Agent Memory Engineer Is About to Be a Real Job Title

I’ve become a little obsessed with agent memory. And the more I learn about it, the more convinced I am that this field is about to explode, with dedicated Agent Memory Engineers, maybe even Agent Memory Architects, as real titles on real job boards.

I know how that sounds. We already have enough hyphenated AI roles to fill a LinkedIn bingo card. But I didn’t get here from a trend report. I got here from watching my own agent fail in the dumbest, most human way possible: it forgot a customer.

Let me explain.

First, why agents forget at all

If you’ve ever talked to an AI system, a chatbot, a coding agent, whatever, and wondered why it didn’t remember what you were just talking about, here’s the answer. LLMs are stateless by default. They don’t come with a built-in memory system. Each prompt you send is treated as a completely isolated event.

So when you’re deep in a chat and it feels like the agent remembers the last ten messages, the interface is faking it. Behind the scenes it’s taking the whole conversation history and re-sending all of it to the model as one giant combined prompt, every single turn.

It is the ability for AI agents to remember anything—the last thing you asked it to code, your favorite sweatshirt, the customer that called about their brake pad last week, the chat conversation you had 6 months ago—anything. But since LLMs are stateless by default, meaning they do not have a built-in memory system, figuring out how to give it to them is one of the most interesting unsolved problems in the space right now.

Memory vs. the context window (they are not the same thing)

Ok, but isn’t the memory stored in context windows now? Not really. A context window is the information an agent has access to right now. If you think about working with your AI coding agent, that’s your prompt, your instruction files, your skills, your MCP servers, anything the agent can see in this exact moment. That is the context window.
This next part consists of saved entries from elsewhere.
Lemma generate_email_draft_sends tr p i r d o w :
  exists sent,
    trace (snd (generate_email_draft tr p i r d o w)) = trace w ++ sent
    /\ (requests_of sent = []
        \/ requests_of sent = [chat_request (ai_prompt p i r d o)]).
Proof.
  destruct w as [G s t]. destruct (G !! "client") as [x|] eqn:HG.
  - destruct x as [ | | | |c];
      try (exists []; split; [| now left];
           unfold generate_email_draft, bind, get_globals; cbn [globals];
           rewrite client_not_local; unfold name_in; rewrite HG;
           cbn [negb andb]; unfold try_except, load_client, bind, get_globals;
           cbn [globals]; rewrite HG; cbn [snd trace];
           now rewrite app_nil_r).
    rewrite (generate_configured tr p i r d o G s t c HG).
    eexists. split; [reflexivity | now right].
  - rewrite (generate_unconfigured tr p i r d o G s t HG).
    exists []. cbn [snd trace]. rewrite app_nil_r. split; [reflexivity | now left].
Qed.

(** C7: with a client configured, a call of [generate_email_draft] sends
    exactly one request: model [gpt-3.5-turbo], two messages (the fixed
    system string, then the composed instruction as the user turn),
    [max_tokens] 500 and [temperature] 0.7; no call ever sends any other
    request; and when the endpoint answers with at least one choice the
    function returns the content of the first, unchanged. *)
Theorem one_request_of_fixed_shape
    (tr : transport) (p i r d o : string) (w : world) (c : OpenAI.client) :
  globals w !! "client" = Some (PyClient c) ->
  let req :=
    {| OpenAI.model := "gpt-3.5-turbo";
       OpenAI.messages :=
         [ {| OpenAI.role := "system";
              OpenAI.content :=
                "You are a helpful academic email drafting assistant." |};
           {| OpenAI.role := "user";
              OpenAI.content := ai_prompt p i r d o |} ];
       OpenAI.max_tokens := 500;
       OpenAI.temperature := 7 # 10 |} in
  requests_of (trace (snd (generate_email_draft tr p i r d o w)))
  = requests_of (trace w) ++ [req]
  /\ length (OpenAI.messages req) = 2%nat
  /\ (forall tr' w',
        exists sent,
          trace (snd (generate_email_draft tr' p i r d o w')) = trace w' ++ sent
          /\ (requests_of sent = [] \/ requests_of sent = [req]))
  /\ (forall ch rest,
        tr c req = Return {| OpenAI.choices := ch :: rest |} ->
        fst (generate_email_draft tr p i r d o w)
        = Return (OpenAI.content (OpenAI.choice_message ch))).
Proof.
  intros HG req. change req with (chat_request (ai_prompt p i r d o)).
  destruct w as [G s t]. cbn [globals] in HG.
  rewrite (generate_configured tr p i r d o G s t c HG). cbn [fst snd trace].
  split; [now rewrite requests_of_app |].
  split; [reflexivity |].
  split; [intros tr' w'; apply generate_email_draft_sends |].
  intros ch rest ->. reflexivity.
Qed.
(** * Retrieval helpers of the Dimensions and OpenAlex skills

    A shallow embedding of [skills/dimensions/dimensions_helper.py] and
    [skills/openalex/openalex_helper.py]: the two pagination loops
    ([query_iterative], [fetch_all_with_cursor]), the search wrappers built on
    them, the dynamic field validation with its per-process cache, the
    per-column type cleaning done before a parquet export, and the generation
    of output file names; and of the tracking state of the progress tracker
    of [skills/logging-refiner/rich_logger.py] with the rows of its table of
    active operations.

    Python integers are [Z], Python strings are [string], a Python [dict] used
    as a map is a [gmap], a Python [set] is a [gset], and [None]-able values
    are [option]s.  A character is a code point below 256.  The remote
    services are oracles: functions from the number of requests already
    issued and the request to either a response or a raised exception. *)

From Stdlib Require Import ZArith Lia Ascii.
From stdpp Require Import base gmap list strings sorting pretty.
Open Scope Z_scope.
Set Warnings "-register-all,-notation-for-abbreviation".

(** ** Python values, exceptions and truthiness *)

(** JSON-like values as they come back from the services and sit in the cells
    of a data frame.  [VNaN] is the float [nan] pandas uses for a missing
    cell; [VFloat m e] is any other float, [m * 2^e]. *)
Inductive pyval : Type :=
  | VNone
  | VNaN
  | VBool (b : bool)
  | VInt (n : Z)
  | VFloat (m e : Z)
  | VStr (s : string)
  | VList (items : list pyval)
  | VDict (entries : list (string * pyval)).

Inductive exn : Type :=
  | ValueError (msg : string)
  | ZeroDivisionError
  | RequestException (msg : string)
  | OSError (msg : string).

Inductive PyResult (A : Type) : Type :=
  | Returns (a : A)
  | Raises (e : exn).
Arguments Returns {A} a.
Arguments Raises {A} e.

(** One pass through the body of a [while True] loop. *)
Inductive Step (S : Type) : Type :=
  | Break (s : S)
  | Continue (s : S).
Arguments Break {S} s.
Arguments Continue {S} s.

Definition len {A} (l : list A) : Z := Z.of_nat (length l).

(** [if max_results:] on an optional integer: [None] and [0] are falsy. *)
Definition truthy_int (m : option Z) : bool :=
  match m with
  | Some n => negb (n =? 0)
  | None => false
  end.

(** [if s:] / [not s] on an optional string: [None] and [''] are falsy. *)
Definition truthy_str (s : option string) : bool :=
  match s with
  | Some s => negb (String.eqb s "")
  | None => false
  end.

(** [xs[:n]] for a non-negative literal [n]. *)
Definition slice_to {A} (n : nat) (xs : list A) : list A := take n xs.

(** ** Python string methods *)
Module PyStr.

(** [needle in hay]. *)
Fixpoint contains (needle hay : string) : bool :=
  String.prefix needle hay ||
  match hay with
  | EmptyString => false
  | String _ rest => contains needle rest
  end.

(** [s.split(sep)] for a non-empty [sep]: [piece] holds, reversed, the
    characters of the piece being read, and [skip] counts the characters of a
    separator just matched that are still to be passed over. *)
Fixpoint split_from (sep : string) (skip : nat) (piece : string) (s : string)
    : list string :=
  match s with
  | EmptyString => [String.rev piece]
  | String c rest =>
      match skip with
      | S skip => split_from sep skip piece rest
      | O =>
          if String.prefix sep s
          then String.rev piece
               :: split_from sep (String.length sep - 1) EmptyString rest
          else split_from sep 0 (String c piece) rest
      end
  end.

Definition split (sep s : string) : list string :=
  split_from sep 0 EmptyString s.

(** [c.isspace()]. *)
Definition isspace (c : Ascii.ascii) : bool :=
  let n := Ascii.N_of_ascii c in
  ((9 <=? n) && (n <=? 13) || (28 <=? n) && (n <=? 32)
   || (n =? 133) || (n =? 160))%N.

Fixpoint lstrip_by (p : Ascii.ascii -> bool) (s : string) : string :=
  match s with
  | EmptyString => EmptyString
  | String c rest => if p c then lstrip_by p rest else s
  end.

Fixpoint rstrip_by (p : Ascii.ascii -> bool) (s : string) : string :=
  match s with
  | EmptyString => EmptyString
  | String c rest =>
      match rstrip_by p rest with
      | EmptyString => if p c then EmptyString else String c EmptyString
      | kept => String c kept
      end
  end.

(** [s.strip()] and [s.rstrip(chars)]. *)
Definition strip (s : string) : string :=
  rstrip_by isspace (lstrip_by isspace s).

Definition rstrip_chars (chars s : string) : string :=
  rstrip_by (fun c => contains (String c EmptyString) chars) s.

(** [sep.join(xs)] and [sorted(xs)] (strings compare by code point). *)
Definition join (sep : string) (xs : list string) : string :=
  String.concat sep xs.

Definition sorted (xs : list string) : list string :=
  merge_sort (fun a b => String.leb a b) xs.

(** [s[:n]], and the string made of [f c] for each [c] of [s]. *)
Fixpoint take_chars (n : nat) (s : string) : string :=
  match n, s with
  | S n, String c rest => String c (take_chars n rest)
  | _, _ => EmptyString
  end.

Fixpoint map_chars (f : Ascii.ascii -> Ascii.ascii) (s : string) : string :=
  match s with
  | EmptyString => EmptyString
  | String c rest => String (f c) (map_chars f rest)
  end.

Fixpoint filter_chars (p : Ascii.ascii -> bool) (s : string) : string :=
  match s with
  | EmptyString => EmptyString
  | String c rest =>
      if p c then String c (filter_chars p rest) else filter_chars p rest
  end.

(** [c.isalnum()] on the ASCII range. *)
Definition ascii_isalnum (c : Ascii.ascii) : bool :=
  let n := Ascii.N_of_ascii c in
  ((48 <=? n) && (n <=? 57) || (65 <=? n) && (n <=? 90)
   || (97 <=? n) && (n <=? 122))%N.

Definition newline : string := String (Ascii.ascii_of_nat 10) EmptyString.
Definition dquote : string := String (Ascii.ascii_of_nat 34) EmptyString.

End PyStr.

(** ** Code the two helpers have in common

    [generate_filename] and the first half of the loop body of
    [clean_for_parquet] (the counting of value types and the choice of the
    dominant one) are the same text in both files. *)
Module Common.

Section Naming.

(** [c.isalnum()] for one character. *)
Variable isalnum : Ascii.ascii -> bool.

(** [generate_filename(prefix, query_terms)]; [timestamp] is what
    [datetime.now().strftime("%Y%m%d_%H%M%S")] gives at the call. *)
Definition generate_filename (timestamp : string) (prefix : string)
    (query_terms : option string) : string :=
  if truthy_str query_terms then
    let clean_terms :=
      PyStr.map_chars (fun c => if isalnum c then c else "_"%char)
                      (PyStr.take_chars 30 (default "" query_terms)) in
    prefix +:+ "_" +:+ clean_terms +:+ "_" +:+ timestamp
  else prefix +:+ "_" +:+ timestamp.

(** The name as the specification words it: of the first 30 characters of
    the term only the alphanumeric ones are kept; without a term the middle
    part is left out. *)
Definition specified_basename (timestamp : string) (prefix : string)
    (query_terms : option string) : string :=
  match query_terms with
  | Some terms =>
      prefix +:+ "_"
        +:+ PyStr.filter_chars isalnum (PyStr.take_chars 30 terms)
        +:+ "_" +:+ timestamp
  | None => prefix +:+ "_" +:+ timestamp
  end.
Memory is different. The key difference is that memory is data stored for retrieval later. The way I think about it: agent memory is like a database, a place where data lives so you can pull it back whenever you need it. The context window is more like a single login session. While you’re in that session you can grab whatever you need, but once the session closes, all of it is gone.

Make sense?

The agent that couldn’t remember a brake pad

And speaking of memory as a database: I built an AI receptionist named Axel for my brother’s auto shop a few months ago. The job was simple on paper. Answer the phone, talk to customers like a person, handle the calls a busy shop owner doesn’t have time to pick up.

I stitched it together the way most of us build agents right now. A voice layer, an LLM, embeddings for search, a backend to hold it together. It demoed beautifully and first-time callers got a smooth, smart experience.

Then the same people started calling back.

One customer rang to ask if Axel remembered their conversation from last week about moving their appointment. It didn’t. Another called to remind my brother they were swinging by to pick up their brake pad, the one they’d already discussed on an earlier call. Axel treated them like a total stranger because every call started from zero.

That’s the stateless problem made physical. And it’s exactly what makes agents painful in the real world:

You’re constantly repeating yourself
You’re reminding the agent of things that never change
It’s a bad user experience
It doesn’t scale

This is fine for a demo but it is not fine for a business. If we’re building agents for real production environments, used by real customers, we have to give them memory. And to do that, you first have to understand that “remember the customer” is not one feature—it’s stacked.

One phone call, four kinds of memory

Ok, so here’s what I didn’t understand when I started building Axel. When that repeat caller dials in, Axel actually needs four different kinds of memory working at once, and I was trying to fake all four by stuffing the growing conversation into a single prompt. Much like humans, agents have different memory systems, and they break down into short-term and long-term memory.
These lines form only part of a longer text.